Right to Inspect and Copy – You have the right to inspect or obtain a copy (or both) of PHI in your Provider’s mental health and billing records used to make decisions about you for as long as the PHI is maintained in the record. Your Provider may deny your access to PHI under certain circumstances, but in some cases, you may have this decision reviewed. On your request, your Provider will discuss with you the details of the request and denial process. 

Right to Amend – You have the right to request an amendment of PHI for as long as the PHI is maintained in the record. Your Provider may deny your request.  On your request, your Provider will discuss with you the details of the amendment process. 

Right to an Accounting – You generally have the right to receive an accounting of most disclosures of PHI for which you have neither provided consent nor authorization (as described in Section III of this Notice) for six years prior to the date you ask. The first list you request within a 12-month period will be free. Your Provider may charge you for the costs of providing additional lists within a12-month period. On your request, your Provider will discuss with you the details of the accounting process.

Right to get a copy of this Notice of Privacy Practices – You can ask for a paper copy of this notice at any time, even if you have agreed to receive the notice electronically.

Right to choose someone to act for you – If you have given someone medical power of attorney or if someone is your legal guardian, that person can exercise your rights and make choices about your PHI. Let your Provider know when this is the case. Your Provider then will make sure the person has this authority and can act for you before they take any action.

For Certain Health Information, you can tell your Provider your choices about what information to share – If you want your Provider to share your health information with your family, close friends, or others involved in your care, tell your Provider to whom and what information to share. Your provider will follow your instructions, as long as it is not against the law. In case of an emergency and your Provider cannot ask if you disagree, your Provider can share information if they believe that it is what you would have wanted or it is in your best interest. If your Provider does share information in an emergency, your Provider will tell you as soon as possible. If you don’t approve, your Provider will stop, as long as it is not against the law.

Health Care Provider’s Duties:

Your Provider is required by law to maintain the privacy of PHI and to provide you with a notice of their legal duties and privacy practices with respect to PHI.

Your Provider will let you know promptly if a breach occurs that may have compromised the privacy or security of your information.

Your Provider reserves the right to change the privacy policies and practices described in this notice. Unless they notify you of such changes, however, they are required to abide by the terms currently in effect. 

If your Provider revises their policies and procedures, they will make a copy of them available to you, and you can discuss them with your Provider.

V.  Questions and Complaints

If you have questions about this notice, disagree with a decision your Provider makes about access to your records, or have other concerns about your privacy rights, you may contact your Provider directly.  

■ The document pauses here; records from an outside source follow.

(** A result [y] that no valid number separates from the dyadic number
    [M * 2^E] is stored as a rounding of it. *)
Lemma rounds_dyadic (M E : Z) (y : spec_float) (l0 h0 : Z) :
  (0 < M)%Z -> (0 < l0 <= 31743)%Z -> (0 < h0 <= 31743)%Z ->
  value Fmt.binary16 l0 <= Q2R (inject_Z M * Qpower 2 E) <= value Fmt.binary16 h0 ->
  (forall (ml mh : positive) (el eh : Z),
     bounded 11 16 ml el = true -> bounded 11 16 mh eh = true ->
     dle (Z.pos ml) el M E -> dle M E (Z.pos mh) eh ->
     exists mf ef,
       y = S754_finite false mf ef /\ bounded 11 16 mf ef = true /\
       dle (Z.pos ml) el (Z.pos mf) ef /\ dle (Z.pos mf) ef (Z.pos mh) eh) ->
  rounds Fmt.binary16 (Q2R (inject_Z M * Qpower 2 E)) (Fmt.encode Fmt.binary16 y).
Proof.
  intros HM Hl0 Hh0 H0 Hy.
  set (r := Q2R (inject_Z M * Qpower 2 E)) in *.
  assert (Hr : 0 < r) by (by apply dyadic_pos).
  assert (Henc : forall lo hi : Z,
            (0 < lo <= 31743)%Z -> (0 < hi <= 31743)%Z ->
            value Fmt.binary16 lo <= r <= value Fmt.binary16 hi ->
            (lo <= Fmt.encode Fmt.binary16 y <= hi)%Z).
  { intros lo hi Hlo Hhi [Hl Hh].
    destruct (half_codec.decode_positive lo Hlo) as (ml & el & Dl & Bl & El).
    destruct (half_codec.decode_positive hi Hhi) as (mh & eh & Dh & Bh & Eh).
    rewrite (value_finite lo ml el Dl) in Hl.
    rewrite (value_finite hi mh eh Dh) in Hh.
    apply dle_Rle in Hl, Hh.
    destruct (Hy ml mh el eh Bl Bh Hl Hh) as (mf & ef & -> & Bf & Hfl & Hfh).
    pose proof (encode_monotone Fmt.binary16 ltac:(done) ltac:(done)
                  ml mf el ef Bl Bf Hfl) as H1.
    pose proof (encode_monotone Fmt.binary16 ltac:(done) ltac:(done)
                  mf mh ef eh Bf Bh Hfh) as H2.
    rewrite El in H1. rewrite Eh in H2. lia. }
  pose proof (Henc l0 h0 Hl0 Hh0 H0) as Hz.
  unfold rounds. change (max_finite Fmt.binary16) with 31743%Z.
  split; [lia|].
  intros lo hi Hlo Hhi [Hl Hh].
  assert (Hhi' : (0 < hi)%Z).
  { destruct (Z.eq_dec hi 0%Z) as [->|]; [|lia].
    rewrite value_zero in Hh. lra. }
  destruct (Z.eq_dec lo 0%Z) as [->|Hne].
  - split; [lia|].
    apply (Henc l0 hi Hl0 ltac:(lia)). split; [apply H0|exact Hh].
  - apply Henc; [lia|lia|by split].
Qed.
Lemma generate_title_body_text (w : world) (r : response) (body : json) (s : list N) :
  post E (posts_so_far w) model api_key (prompt ++ [10] ++ pdf_text) = Ret r ->
  status_code r = 200%Z ->
  json_body r = Ret body ->
  candidates_text body = Some s ->
  generate_title_body E pdf_text api_key model w =
  (Ret (strip s), World (fs w) (trace w ++ [EvPost model api_key (prompt ++ [10] ++ pdf_text)])).
Proof.
  intros H Hs Hj Hc. unfold generate_title_body, bind.
  rewrite requests_post_eval, H, Hs. simpl.
  unfold try_except, bind, lift. rewrite Hj.
  revert Hc. unfold candidates_text, PyOps.contains, PyOps.getitem_str.
  generalize (lit "candidates"), (lit "content"), (lit "parts"), (lit "text").
  intros kc kn kp kt Hc.
  destruct body as [| | | |?|items]; try discriminate.
  destruct (PyOps.dict_get kc items) as [[| | | |[|[| | | | |cand] ?]|]|]; try discriminate.
  simpl.
  destruct (PyOps.dict_get kn cand) as [[| | | | |content]|]; try discriminate.
  destruct (PyOps.dict_get kp content) as [[| | | |[|[| | | | |part] ?]|]|]; try discriminate.
  simpl.
  destruct (PyOps.dict_get kt part) as [[| | |t| |]|]; try discriminate.
  injection Hc as ->. reflexivity.
Qed.
Lemma draw_image (st : AppState) (img : Image) (canvas : Canvas) :
  imgObj st = Some img ->
  draw st (Some canvas)
  = Some (drawLayers st img (Z.to_nat (layers st)) (cleared st)).
Proof. intros H. unfold draw. rewrite H. reflexivity. Qed.

Lemma draw_image_calls (st : AppState) (img : Image) :
  map call (ops (drawLayers st img (Z.to_nat (layers st)) (cleared st)))
  = background st
    :: map (layerCall st img) (countdown (Z.to_nat (layers st))).
Proof.
  rewrite drawLayers_ops. simpl. f_equal.
  rewrite map_map. reflexivity.
Qed.

(** ** Pixels of a display list *)

Lemma pixel_last (c : Canvas) (l : list Op) (o : Op) (px py : Z) :
  ops c = l ++ [o] ->
  coverage o px py = Full ->
  pixel c px py = paintOf (call o).
Proof.
  intros Hops Hcov. unfold pixel. rewrite Hops, fold_left_app. simpl.
  unfold paintOver. rewrite Hcov. reflexivity.
Qed.

(** A pixel of the bitmap lies inside the rectangle that spans the whole
    logical canvas, whatever the density. *)
Lemma cover1_whole (d len : Q) (p : Z) :
  (0 <= p < Qfloor (len * d))%Z -> cover1 d 0 len p = Full.
Proof.
  intros [H0 H1]. unfold cover1.
  assert (Hp : 0 <= inject_Z p).
  { change 0 with (inject_Z 0). rewrite <- Zle_Qle. exact H0. }
  assert (Hq : inject_Z p + 1 <= len * d).
  { apply Qle_trans with (inject_Z (Qfloor (len * d))); [ | apply Qfloor_le ].
    change 1 with (inject_Z 1). rewrite <- inject_Z_plus, <- Zle_Qle. lia. }
  assert (Hd : d * 0 <= d * (0 + len)).
  { setoid_replace (d * 0) with 0 by ring.
    setoid_replace (d * (0 + len)) with (len * d) by ring. lra. }
  assert (Hlo : Qle_bool (Qmin (d * 0) (d * (0 + len))) (inject_Z p) = true).
  { apply Qle_bool_iff. rewrite (Q.min_l _ _ Hd).
    setoid_replace (d * 0) with 0 by ring. exact Hp. }
  assert (Hhi : Qle_bool (inject_Z p + 1) (Qmax (d * 0) (d * (0 + len))) = true).
  { apply Qle_bool_iff. rewrite (Q.max_r _ _ Hd).
    setoid_replace (d * (0 + len)) with (len * d) by ring. exact Hq. }
  rewrite Hlo, Hhi. reflexivity.
Qed.

Lemma cleared_pixel (st : AppState) (px py : Z) :
  onCanvas (cleared st) px py -> pixel (cleared st) px py = Solid (bg st).
Proof.
  intros [Hx Hy]. simpl in Hx, Hy.
  apply (pixel_last (cleared st) [] {| call := background st; ctm := dpiScale st |});
    [ reflexivity | ].
  unfold coverage. simpl.
  rewrite (cover1_whole _ _ _ Hx), (cover1_whole _ _ _ Hy). reflexivity.
Qed.

(** ** Layer 0 and the start position *)

Lemma valid_anchor_cases (a : string) :
  In a (map key ANCHORS) ->
  a = "tl"%string \/ a = "tr"%string \/ a = "bl"%string
  \/ a = "br"%string \/ a = "c"%string.
Proof.
  simpl. intros [H|[H|[H|[H|[H|[]]]]]]; subst a; tauto.
Qed.

Lemma start_is_anchor_position (st : AppState) (img : Image) :
  In (anchor st) (map key ANCHORS) ->
  pointEq (startX st img, startY st img)
    (Spec.anchorPosition (anchor st) (w (size st)) (h (size st))
       (padding st) (drawW st img) (drawH st img)).
Proof.
  intros Ha. apply valid_anchor_cases in Ha.
  unfold pointEq, startX, startY, Spec.anchorPosition, JS.includes, JS.seq.
  destruct Ha as [H|[H|[H|[H|H]]]]; rewrite H; simpl; split; reflexivity.
Qed.

Lemma rectEq_sym (r s : Rect) : rectEq r s -> rectEq s r.
Proof.
  intros (Hx & Hy & Hw & Hh). repeat split; symmetry; assumption.
Qed.

Lemma rectEq_trans (r s t : Rect) : rectEq r s -> rectEq s t -> rectEq r t.
Proof.
  intros (Hx & Hy & Hw & Hh) (Kx & Ky & Kw & Kh).
  repeat split; etransitivity; eassumption.
Qed.

Lemma layer0_is_base (st : AppState) (img : Image) :
  rectEq (layerRect st img 0) (baseRect st img).
Proof.
  unfold rectEq, layerRect, baseRect; simpl.
  repeat split;
    [ apply layerX_0 | apply layerY_0 | apply wI_0 | apply hI_0 ].
Qed.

If you believe that your privacy rights have been violated and wish to file a complaint with your Provider, you may send your written complaint to your Provider at 34A State St, Pittsford, NY 14534. You may also send a written complaint to the Secretary of the U.S. Department of Health and Human Services.  Your Provider can provide you with the appropriate address upon request.

You have specific rights under the Privacy Rule. Your Provider will not retaliate against you for exercising your right to file a complaint.